Long-term effect of cognitive-behavioural therapy in patients with Hypochondriacal Disorder.

BJPsych Open 2020 Apr 29;6(3):e42. Epub 2020 Apr 29.

Department of Clinical Science, University of Bergen, Norway.

Background: Cognitive-behavioural therapy (CBT) is an effective treatment for Hypochondriacal Disorder, but the long-term effect has not been examined extensively.

Aims: To investigate the long-term effect of CBT on Hypochondriacal Disorder using several mental health measures. Follow-up time was at least 10 years.

Method: A total of 50 patients with a long history of Hypochondriacal Disorder, diagnosed according to ICD-10, received 16 sessions of individual CBT and were followed up with an uncontrolled design. All participants were assessed before and after the intervention period, and 10 years later. Intention-to-treat mixed-model repeated-measures analysis were conducted. The study has been registered at clinicaltrials.gov: NCT00959452.

Results: Patients displayed significant improvements across all outcomes, including level of health anxiety, somatisation, symptoms of anxiety and depression, quality of life, somatisation at treatment completion. Treatment gains were well maintained 10 years later.

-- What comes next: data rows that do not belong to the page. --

Lemma qualified_name_inj (o1 o2 : string) (D1 D2 : TypeDefinition.t) :
  contains_char "." o1 = false -> contains_char "." o2 = false ->
  fullPropertyNameOf o1 D1 = fullPropertyNameOf o2 D2 ->
  o1 = o2 /\ TypeDefinition.name D1 = TypeDefinition.name D2.
Proof.
  unfold fullPropertyNameOf. intros H1 H2 H.
  destruct (dot_prefix_inj _ _ _ _ H1 H2 H) as [-> Hn].
  split; [reflexivity | exact (append_cancel_r _ _ _ Hn)].
Qed.

Lemma typeStep_get_other (db : Database.t) (tbl : Js.obj string)
      (st st' : Pass2.t) (D : TypeDefinition.t) :
  typeStep db tbl st D = Ok st' ->
  exists owner,
    resolveOwner tbl (Pass2.resourceName st) D = Ok (Some owner) /\
    contains_char "." owner = false /\
    forall k, k <> fullPropertyNameOf owner D ->
              Js.get (Pass2.propertyTypes st') k
              = Js.get (Pass2.propertyTypes st) k.
Proof.
  intros H. pose proof (@typeStep_ok _ _ _ _ _ H)
    as [owner [s [d [Hres [_ [_ [_ [Hstored _]]]]]]]].
  exists owner. split; [exact Hres|].
  split; [exact (@resolveOwner_dot_free _ _ _ _ Hres)|].
  intros k Hk. rewrite Hstored. unfold fullPropertyNameOf in Hk.
  rewrite !get_set_other by exact Hk. reflexivity.
Qed.

(** Later definitions that are stored apart from [D] leave the entry of
    [D] as it is. *)
Lemma pass2_fold_get_apart (db : Database.t) (tbl : Js.obj string)
      (D : TypeDefinition.t) (owner : string) (ds : list TypeDefinition.t) :
  Forall (stored_apart tbl D) ds ->
  contains_char "." owner = false ->
  (forall v, Js.get tbl (TypeDefinition.id D) = Some v ->
             entryOwner v = Some owner) ->
  forall st st',
    foldM (typeStep db tbl) st ds = Ok st' ->
    Js.get (Pass2.propertyTypes st') (fullPropertyNameOf owner D)
    = Js.get (Pass2.propertyTypes st) (fullPropertyNameOf owner D).
Proof.
  intros Hapart Hfree Hown.
  induction Hapart as [|D' ds HD' _ IH]; intros st st' H; simpl in H.
  - injection H as <-. reflexivity.
  - inv_bind H. rewrite (IH _ _ H).
    destruct (typeStep_get_other _ _ _ _ _ Ha) as [owner' [Hres [Hfree' Hget]]].
    apply Hget. intros Heq.
    destruct (qualified_name_inj _ _ _ _ Hfree Hfree' Heq) as [<- Hname].
    destruct HD' as [Hne | [v [v' [Hv [Hv' Hdiff]]]]]; [congruence|].
    unfold resolveOwner in Hres. rewrite Hv' in Hres.
    injection Hres as Hres. rewrite (Hown v Hv) in Hdiff. congruence.
Qed.

(** What the nested-type document holds for a definition from which the
    later definitions are stored apart: the field table built in the
    iteration of that definition. *)
Lemma generate_definition_entry (db : Database.t) (spec : Specification.t)
      (st1 : Pass1.t) (before after : list TypeDefinition.t)
      (D : TypeDefinition.t) :
  generate db = Ok spec ->
  pass1 db = Ok st1 ->
  Database.typeDefinitions db = (before ++ D :: after)%list ->
  Forall (stored_apart (RefTable.propertyRefList (Pass1.refs st1)) D) after ->
  exists owner entry details,
    Js.get (Specification.cdkTypes spec)
           (owner ++ "." ++ TypeDefinition.name D ++ "Property") = Some entry /\
    propertiesOf entry = details /\
    foldM (typePropertyStep db owner) [] (TypeDefinition.properties D)
    = Ok details.
Proof.
  intros Hgen Hp1 Htypes Hapart.
  destruct (generate_ok _ _ Hgen) as [st1' [st2 [Hp1' [Hp2 [_ Hdoc]]]]].
  rewrite Hp1 in Hp1'. injection Hp1' as <-.
  unfold pass2 in Hp2. rewrite Htypes in Hp2.
  destruct (foldM_split _ _ _ _ _ _ Hp2) as [st0 [sD [_ [HD Hafter]]]].
  pose proof (@typeStep_ok _ _ _ _ _ HD)
    as [owner [s [details [Hres [_ [Hd [_ [Hstored _]]]]]]]].
  exists owner. eexists. exists details.
  split; [|split; [|exact Hd]].
  - rewrite Hdoc.
    change (owner ++ "." ++ TypeDefinition.name D ++ "Property")
      with (fullPropertyNameOf owner D).
    assert (Hown : forall v,
               Js.get (RefTable.propertyRefList (Pass1.refs st1))
                      (TypeDefinition.id D) = Some v ->
               entryOwner v = Some owner).
    { intros v Hv. unfold resolveOwner in Hres. rewrite Hv in Hres.
      injection Hres as Hres. exact Hres. }
    rewrite (pass2_fold_get_apart db _ D owner after Hapart
               (@resolveOwner_dot_free _ _ _ _ Hres) Hown _ _ Hafter).
    rewrite Hstored. apply get_set_same.
  - reflexivity.
Qed.

(** ** Empty lists of previous types *)

Lemma get_typeDefinition_withoutEmpty (db : Database.t) (id : string) :
  Database.get_typeDefinition (withoutEmptyPreviousTypes db) id
  = match Database.get_typeDefinition db id with
    | Ok D => Ok (dropEmptyDefinition D)
    | Err e => Err e
    end.
Proof.
  unfold Database.get_typeDefinition, withoutEmptyPreviousTypes.
  cbn [Database.typeDefinitions].
  induction (Database.typeDefinitions db) as [|D ds IH]; [reflexivity|].
  cbn [map find dropEmptyDefinition TypeDefinition.id].
  destruct (String.eqb (TypeDefinition.id D) id); [reflexivity | exact IH].
Qed.

Lemma doGetType_withoutEmpty (db : Database.t) (p : PropertyType.t) :
  forall c ids,
    doGetType (withoutEmptyPreviousTypes db) p c ids = doGetType db p c ids.
Proof.
  induction p as [tag r e ts IHe IHts] using PropertyType_induction.
  intros c ids.
  destruct (tag_kind tag) as [->|[->|[->|[->|Hsimple]]]].
  - rewrite !doGetType_ref. destruct r as [id|]; [|reflexivity].
    rewrite get_typeDefinition_withoutEmpty.
    destruct (Database.get_typeDefinition db id); reflexivity.
  - rewrite !doGetType_array. destruct e as [x|]; [|reflexivity].
    simpl in IHe. rewrite IHe. reflexivity.
  - rewrite !doGetType_map. destruct e as [x|]; [|reflexivity].
    simpl in IHe. rewrite IHe. reflexivity.
  - rewrite !doGetType_union. destruct ts as [l|]; [|reflexivity].
    simpl in IHts. f_equal. revert ids.
    induction IHts as [|t l Ht _ IH]; intros ids; [reflexivity|].
    cbn [unionMembers]. rewrite Ht.
    destruct (doGetType db t c ids) as [[v i]|]; [|reflexivity].
    cbn [bind]. rewrite IH. reflexivity.
  - rewrite !doGetType_simple by exact Hsimple. reflexivity.
Qed.

Lemma getType_withoutEmpty (db : Database.t) (p : PropertyType.t) (c : string) :
  getType (withoutEmptyPreviousTypes db) p c = getType db p c.
Proof. unfold getType. rewrite doGetType_withoutEmpty. reflexivity. Qed.

Lemma previousTypeOf_withoutEmpty (db : Database.t)
      (previous : option (list PropertyType.t)) (c : string) :
  previousTypeOf (withoutEmptyPreviousTypes db) (dropEmpty previous) c
  = previousTypeOf db previous c.
Proof.
  destruct previous as [[|t ts]|]; [reflexivity| |reflexivity].
  cbn [dropEmpty]. unfold previousTypeOf. f_equal.
  induction (t :: ts) as [|x xs IH]; [reflexivity|].
  cbn [mapM]. rewrite getType_withoutEmpty, IH. reflexivity.
Qed.

Lemma foldM_map {A B C} (step' : A -> C -> result A) (step : A -> B -> result A)
      (g : B -> C) :
  (forall acc x, step' acc (g x) = step acc x) ->
  forall xs acc, foldM step' acc (map g xs) = foldM step acc xs.
Proof.
  intros Hstep; induction xs as [|x xs IH]; intros acc; [reflexivity|].
  cbn [map foldM]. rewrite Hstep.
  destruct (step acc x); [apply IH | reflexivity].
Qed.

Lemma attributeStep_withoutEmpty (db : Database.t) (c : string)
      (acc : Js.obj Js.value * RefTable.t) (e : string * Attribute.t) :
  attributeStep (withoutEmptyPreviousTypes db) c acc (dropEmptyAttribute e)
  = attributeStep db c acc e.
Proof.
  destruct acc as [attrs tbl]. destruct e as [id a].
  unfold attributeStep, dropEmptyAttribute.
  cbn [fst snd Attribute.type Attribute.previousTypes].
  rewrite getType_withoutEmpty, previousTypeOf_withoutEmpty. reflexivity.
Qed.

Lemma propertyStep_withoutEmpty (db : Database.t) (c : string)
      (acc : Js.obj Js.value * RefTable.t) (e : string * Property.t) :
  propertyStep (withoutEmptyPreviousTypes db) c acc (dropEmptyProperty e)
  = propertyStep db c acc e.
Proof.
  destruct acc as [props tbl]. destruct e as [id p].
  unfold propertyStep, dropEmptyProperty.
  cbn [fst snd Property.type Property.previousTypes Property.required].
  rewrite getType_withoutEmpty, previousTypeOf_withoutEmpty. reflexivity.
Qed.

Lemma typePropertyStep_withoutEmpty (db : Database.t) (c : string)
      (acc : Js.obj Js.value) (e : string * Property.t) :
  typePropertyStep (withoutEmptyPreviousTypes db) c acc (dropEmptyProperty e)
  = typePropertyStep db c acc e.
Proof.
  destruct e as [id p]. unfold typePropertyStep, dropEmptyProperty.
  cbn [fst snd Property.type Property.previousTypes Property.required].
  rewrite getType_withoutEmpty, previousTypeOf_withoutEmpty. reflexivity.
Qed.

Lemma resourceStep_withoutEmpty (db : Database.t) (st : Pass1.t)
      (r : Resource.t) :
  resourceStep (withoutEmptyPreviousTypes db) st (dropEmptyResource r)
  = resourceStep db st r.
Proof.
  unfold resourceStep, dropEmptyResource.
  cbn [Resource.cloudFormationType Resource.name
       Resource.attributes Resource.properties].
  change (Database.lookup_service (withoutEmptyPreviousTypes db))
    with (Database.lookup_service db).
  destruct (Database.only _) as [service|]; [|reflexivity]. cbn [bind].
  rewrite (foldM_map _ _ _ (attributeStep_withoutEmpty db _)).
  destruct (foldM _ _ (Resource.attributes r)) as [[attrs tbl]|];
    [|reflexivity].
  cbn [bind].
  rewrite (foldM_map _ _ _ (propertyStep_withoutEmpty db _)). reflexivity.
Qed.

Conclusions: This uncontrolled treatment study suggests that patients treated with CBT for Hypochondriacal Disorder have significantly reduced health anxiety 1 year after treatment completion and the results are maintained 10 years later. The results indicate that CBT has a lasting effect, but the lack of a control group and use of only one therapist, means that care should be taken when generalising the findings.